Exercise aim: For the data below, give again exactly the lines from the one containing "uniqueLoop entries doc1 m2 c w" through the one containing "(concat (map snd (residualOf m2 entries)))))", both ends included, and no others.

Supplied entries:
[Start of section]
Lemma zrange_cons n : 0 < n -> zrange n = 0 :: map (fun k => k + 1) (zrange (n - 1)).
Proof.
  intros Hn. unfold zrange. replace (Z.to_nat n) with (S (Z.to_nat (n - 1))) by lia.
  simpl. f_equal. rewrite <- seq_shift, !map_map. apply map_ext. intros k. lia.
Qed.

Lemma markSectionLoop_unmatched bd doc endOff n : forall i ln w,
  endOff = off (section doc) + len (section doc) ->
  off (section doc) <= i ->
  endOff - i <= Z.of_nat n ->
  (forall k, i <= k < endOff -> fst (matchedSection (info bd) k) = 0) ->
  markSectionLoop n bd doc endOff i ln w
  = Ok tt (marked w (view doc)
             (map (fun k => (ln + k, blockDiffMask doc)) (zrange (endOff - i)))).
Proof.
  induction n as [|n IH]; intros i ln w He Hi Hn Hun; simpl.
  - destruct (Z.ltb_spec i endOff); [lia|].
    replace (zrange (endOff - i)) with (@nil Z) by (unfold zrange; by replace (Z.to_nat _) with 0%nat by lia).
    by rewrite marked_nil.
  - destruct (Z.ltb_spec i endOff) as [Hlt|Hge].
    + specialize (Hun i ltac:(lia)) as Hz.
      destruct (matchedSection (info bd) i) as [matchedLen isMoved]. simpl in Hz. subst matchedLen.
      destruct (Z.ltb_spec (len (section doc)) 0); [lia|]. simpl.
      unfold bind at 1. rewrite addMarker_marked.
      rewrite IH; [|done|lia|lia|intros k Hk; apply Hun; lia].
      rewrite marked_app. do 2 f_equal.
      rewrite (zrange_cons (endOff - i)) by lia. simpl. f_equal; [f_equal; lia|].
      rewrite map_map. replace (endOff - (i + 1)) with (endOff - i - 1) by lia.
      apply map_ext. intros k. f_equal. lia.
    + replace (zrange (endOff - i)) with (@nil Z) by (unfold zrange; by replace (Z.to_nat _) with 0%nat by lia).
      by rewrite marked_nil.
Qed.

(** X6: on a section no line of which is held by a recorded match (as for
    every block when move detection is off) [markSection] adds one marker
    to each line of the section, the lines taken in ascending order from
    the block offset plus the section offset, all with the block mask of
    the document, and does nothing else; an empty section gets no marker. *)
Theorem markSection_unmatched_lines (bd : diffInfo) (doc : DocCmpInfo) (w : World) :
  (forall k, off (section doc) <= k < off (section doc) + len (section doc) ->
             fst (matchedSection (info bd) k) = 0) ->
  markSection bd doc w
  = Ok tt (marked w (view doc)
             (map (fun k => (d_off bd + off (section doc) + k, blockDiffMask doc))
                  (zrange (len (section doc))))).
Proof.
  intros Hun. unfold markSection. cbv zeta.
  rewrite (markSectionLoop_unmatched bd doc); [|done|lia|lia|done].
  by replace (off (section doc) + len (section doc) - off (section doc))
    with (len (section doc)) by lia.
Qed.

Lemma markSection_unmatched_lines_witness :
  let bd := mkDiff DIFF_IN_1 4 3 emptyInfo in
  let doc := mkDoc MAIN_VIEW (mkSection 0 3) MARKER_MASK_REMOVED in
  let w := worldOf [] [] in
  (forall k, off (section doc) <= k < off (section doc) + len (section doc) ->
             fst (matchedSection (info bd) k) = 0)
  /\ markSection bd doc w
     = Ok tt (marked w MAIN_VIEW
                [(4, MARKER_MASK_REMOVED); (5, MARKER_MASK_REMOVED); (6, MARKER_MASK_REMOVED)]).
Proof.
  cbv zeta.
  assert (Hun : forall k,
            off (section (mkDoc MAIN_VIEW (mkSection 0 3) MARKER_MASK_REMOVED)) <= k
            < off (section (mkDoc MAIN_VIEW (mkSection 0 3) MARKER_MASK_REMOVED))
              + len (section (mkDoc MAIN_VIEW (mkSection 0 3) MARKER_MASK_REMOVED)) ->
            fst (matchedSection (info (mkDiff DIFF_IN_1 4 3 emptyInfo)) k) = 0)
    by (intros k _; reflexivity).
  split; [exact Hun|].
  exact (markSection_unmatched_lines (mkDiff DIFF_IN_1 4 3 emptyInfo)
           (mkDoc MAIN_VIEW (mkSection 0 3) MARKER_MASK_REMOVED) (worldOf [] []) Hun).
Defined.

(** ** FindUnique: what is marked *)

Lemma forEach_marked {A} (es : list A) (f : A -> list (Z * Z)) v (body : A -> M unit) :
  (forall e w, body e w = Ok tt (marked w v (f e))) ->
  forall w, forEach es body w = Ok tt (marked w v (concat (map f es))).
Proof.
  intros Hb. induction es as [|e es IH]; intros w; simpl.
  - by rewrite marked_nil.
  - unfold bind. rewrite Hb, IH, marked_app. done.
Qed.

Lemma forEach_addMarker v (g : Z -> Z) mask lns w :
  forEach lns (fun ln => addMarker v (g ln) mask) w
  = Ok tt (marked w v (map (fun ln => (g ln, mask)) lns)).
Proof.
  rewrite (forEach_marked lns (fun ln => [(g ln, mask)]) v); [|done].
  do 2 f_equal. induction lns as [|ln lns IH]; simpl; [done|]. by rewrite IH.
Qed.

Lemma concat_lineMarkers o mask (es : list (Z * list Z)) :
  concat (map (fun e => lineMarkers o mask (snd e)) es)
  = lineMarkers o mask (concat (map snd es)).
Proof.
  unfold lineMarkers. induction es as [|e es IH]; simpl; [done|].
  by rewrite IH, map_app.
Qed.

Lemma filter_iff_elem {A} (P1 P2 : A -> Prop) `{!forall x, Decision (P1 x)}
    `{!forall x, Decision (P2 x)} (l : list A) :
  (forall x, x ∈ l -> P1 x <-> P2 x) -> filter P1 l = filter P2 l.
Proof.
  induction l as [|a l IH]; intros Hiff; [done|].
  rewrite !filter_cons, IH by (intros x Hx; apply Hiff; by right).
  destruct (decide (P1 a)) as [H1|H1].
  - rewrite decide_True; [done|]. by apply (Hiff a); [left|].
  - rewrite decide_False; [done|]. intros H2. apply H1. by apply (Hiff a); [left|].
Qed.

Lemma residualOf_delete m2 k entries :
  k ∉ map fst entries -> residualOf (delete k m2) entries = residualOf m2 entries.
Proof.
  intros Hk. unfold residualOf. apply filter_iff_elem.
  intros e He. assert (k <> fst e).
  { intros ->. apply Hk. by apply (list_elem_of_fmap_2 fst). }
  by rewrite lookup_delete_ne.
Qed.

(** The loop over the map of document 1: the entries without counterpart
    are marked, the keys of the map of document 1 leave the map of
    document 2. *)
Lemma uniqueLoop_exact entries doc1 : forall m2 c w,
  NoDup (map fst entries) ->
  exists m2',
    uniqueLoop entries doc1 m2 c w
    = Ok (m2', c + vsize (concat (map snd (residualOf m2 entries))))
         (marked w (view doc1)
            (lineMarkers (off (section doc1)) (blockDiffMask doc1)
               (concat (map snd (residualOf m2 entries)))))
    /\ forall k, (k ∈ map fst entries -> m2' !! k = None)
                 /\ (k ∉ map fst entries -> m2' !! k = m2 !! k).
Proof.
  induction entries as [|e rest IH]; intros m2 c w Hnd.
  - exists m2. simpl. rewrite marked_nil, Z.add_0_r. split; [done|].
    intros k. split; [|done]. intros Hk. by apply elem_of_nil in Hk.
  - change (map fst (e :: rest)) with (fst e :: map fst rest) in *.
    apply NoDup_cons in Hnd as [Hk Hnd]. unfold residualOf. rewrite filter_cons.
    fold (residualOf m2 rest). cbn [uniqueLoop].
    destruct (m2 !! fst e) as [ls|] eqn:E.
    + rewrite decide_False by done.
      destruct (IH (delete (fst e) m2) c w Hnd) as (m2' & Er & Hm).
      rewrite residualOf_delete in Er by done.
      exists m2'. split; [done|]. intros k. destruct (Hm k) as [Hm1 Hm2]. split.
      * intros Hin. apply elem_of_cons in Hin as [->|Hin]; [|by apply Hm1].
        rewrite Hm2 by done. apply lookup_delete_eq.
      * intros Hout. rewrite Hm2 by (intros Hc; apply Hout; by right).
        apply lookup_delete_ne. intros Heq. apply Hout. rewrite <- Heq. by left.
    + rewrite decide_True by done. unfold bind.
      rewrite (forEach_addMarker (view doc1) (fun ln => ln + off (section doc1))).
      destruct (IH m2 (c + vsize (snd e)) (marked w (view doc1)
                  (map (fun ln => (ln + off (section doc1), blockDiffMask doc1)) (snd e))) Hnd)
        as (m2' & Er & Hm).
      exists m2'. split.
      * rewrite Er, marked_app. simpl. unfold lineMarkers. rewrite map_app.
        f_equal. f_equal. unfold vsize. rewrite length_app. lia.
      * intros k. destruct (Hm k) as [Hm1 Hm2]. split.
        -- intros Hin. apply elem_of_cons in Hin as [->|Hin]; [|by apply Hm1].
           by rewrite Hm2.
        -- intros Hout. apply Hm2. intros Hc. apply Hout. by right.
Qed.

(** An entry of the map built from a hash sequence: the indices of the
    lines with that hash, each once. *)
Lemma uniqueLines_entry hashes h ls :
  uniqueLines hashes 0 ∅ !! h = Some ls ->
  NoDup ls /\ ls <> [] /\ forall i, i ∈ ls <-> vget hashes i = Some h.
Proof.
  rewrite uniqueLines_lookup, lookup_empty. simpl.
  set (idxs := map (fun k => 0 + Z.of_nat k) (seq 0 (length hashes))).
  set (ps := filter _ _).
  assert (Hlen : length idxs = length hashes)
    by (subst idxs; by rewrite length_map, length_seq).
  assert (Hnd : NoDup (map fst ps)).
  { apply (sublist_NoDup _ idxs).
    - subst idxs.
      assert (Hinj : Inj (=) (=) (fun k : nat => 0 + Z.of_nat k)) by (intros x y; lia).
      apply (NoDup_fmap_2 (fun k : nat => 0 + Z.of_nat k)), NoDup_seq.
    - rewrite <- (fst_zip idxs hashes) by lia. apply fmap_sublist. subst ps.
      apply sublist_filter. }
  assert (Hel : forall i, i ∈ map fst ps <-> vget hashes i = Some h).
  { intros i. split.
    - intros Hi. apply list_elem_of_fmap in Hi as ([i' h'] & -> & Hp). subst ps.
      apply list_elem_of_filter in Hp as [Hh Hp]. simpl in Hh. subst h'. simpl.
      apply list_elem_of_lookup in Hp as (k & Hk).
      apply lookup_zip_with_Some in Hk as (x & y & [= <- <-] & Hx & Hy).
      subst idxs. rewrite list_lookup_fmap in Hx.
      destruct (seq 0 (length hashes) !! k) as [k'|] eqn:Ek; [|done].
      apply lookup_seq in Ek as [-> _]. simpl in Hx. injection Hx as <-.
      replace (0 + Z.of_nat k) with (Z.of_nat k) by lia. by rewrite vget_of_nat.
    - intros Hi. apply vget_Some_lt in Hi as Hr. unfold vget in Hi.
      destruct (Z.ltb_spec i 0); [lia|].
      apply list_elem_of_fmap. exists (i, h). split; [done|]. subst ps.
      apply list_elem_of_filter. split; [done|].
      apply list_elem_of_lookup. exists (Z.to_nat i).
      apply lookup_zip_with_Some. exists i, h. split; [done|]. split; [|done].
      subst idxs. rewrite list_lookup_fmap, lookup_seq_lt; [simpl; f_equal; lia|].
      unfold vsize in Hr. lia. }
  destruct ps as [|p ps'] eqn:Ep; [done|]. intros [= <-]. done.
Qed.

Lemma uniqueLines_None hashes h : uniqueLines hashes 0 ∅ !! h = None <-> h ∉ hashes.
Proof.
  split.
  - intros Hn Hin. apply list_elem_of_lookup in Hin as (i & Hi).
    destruct (uniqueLines_has hashes (Z.of_nat i) h) as (ls & Hls & _);
      [by rewrite vget_of_nat|congruence].
  - intros Hout. destruct (uniqueLines hashes 0 ∅ !! h) as [ls|] eqn:E; [|done].
    apply uniqueLines_only in E as [E _]. done.
Qed.

Lemma elem_of_uniqueIn ha hb i :
  i ∈ uniqueIn ha hb <-> exists h, vget ha i = Some h /\ h ∉ hb.
Proof.
  unfold uniqueIn. rewrite list_elem_of_filter, elem_of_zrange. split.
  - intros [Hout Hr]. destruct (vget_lt_is_Some ha i Hr) as [h Hh].
    exists h. split; [done|]. unfold vget_d in Hout. by rewrite Hh in Hout.
  - intros (h & Hh & Hout). split.
    + unfold vget_d. by rewrite Hh.
    + by apply vget_Some_lt in Hh.
Qed.

Lemma NoDup_uniqueIn ha hb : NoDup (uniqueIn ha hb).
Proof.
  unfold uniqueIn. apply NoDup_filter. unfold zrange.
  apply (NoDup_fmap_2 Z.of_nat), NoDup_seq.
Qed.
[End of section]
Reply:
    uniqueLoop entries doc1 m2 c w
    = Ok (m2', c + vsize (concat (map snd (residualOf m2 entries))))
         (marked w (view doc1)
            (lineMarkers (off (section doc1)) (blockDiffMask doc1)
               (concat (map snd (residualOf m2 entries)))))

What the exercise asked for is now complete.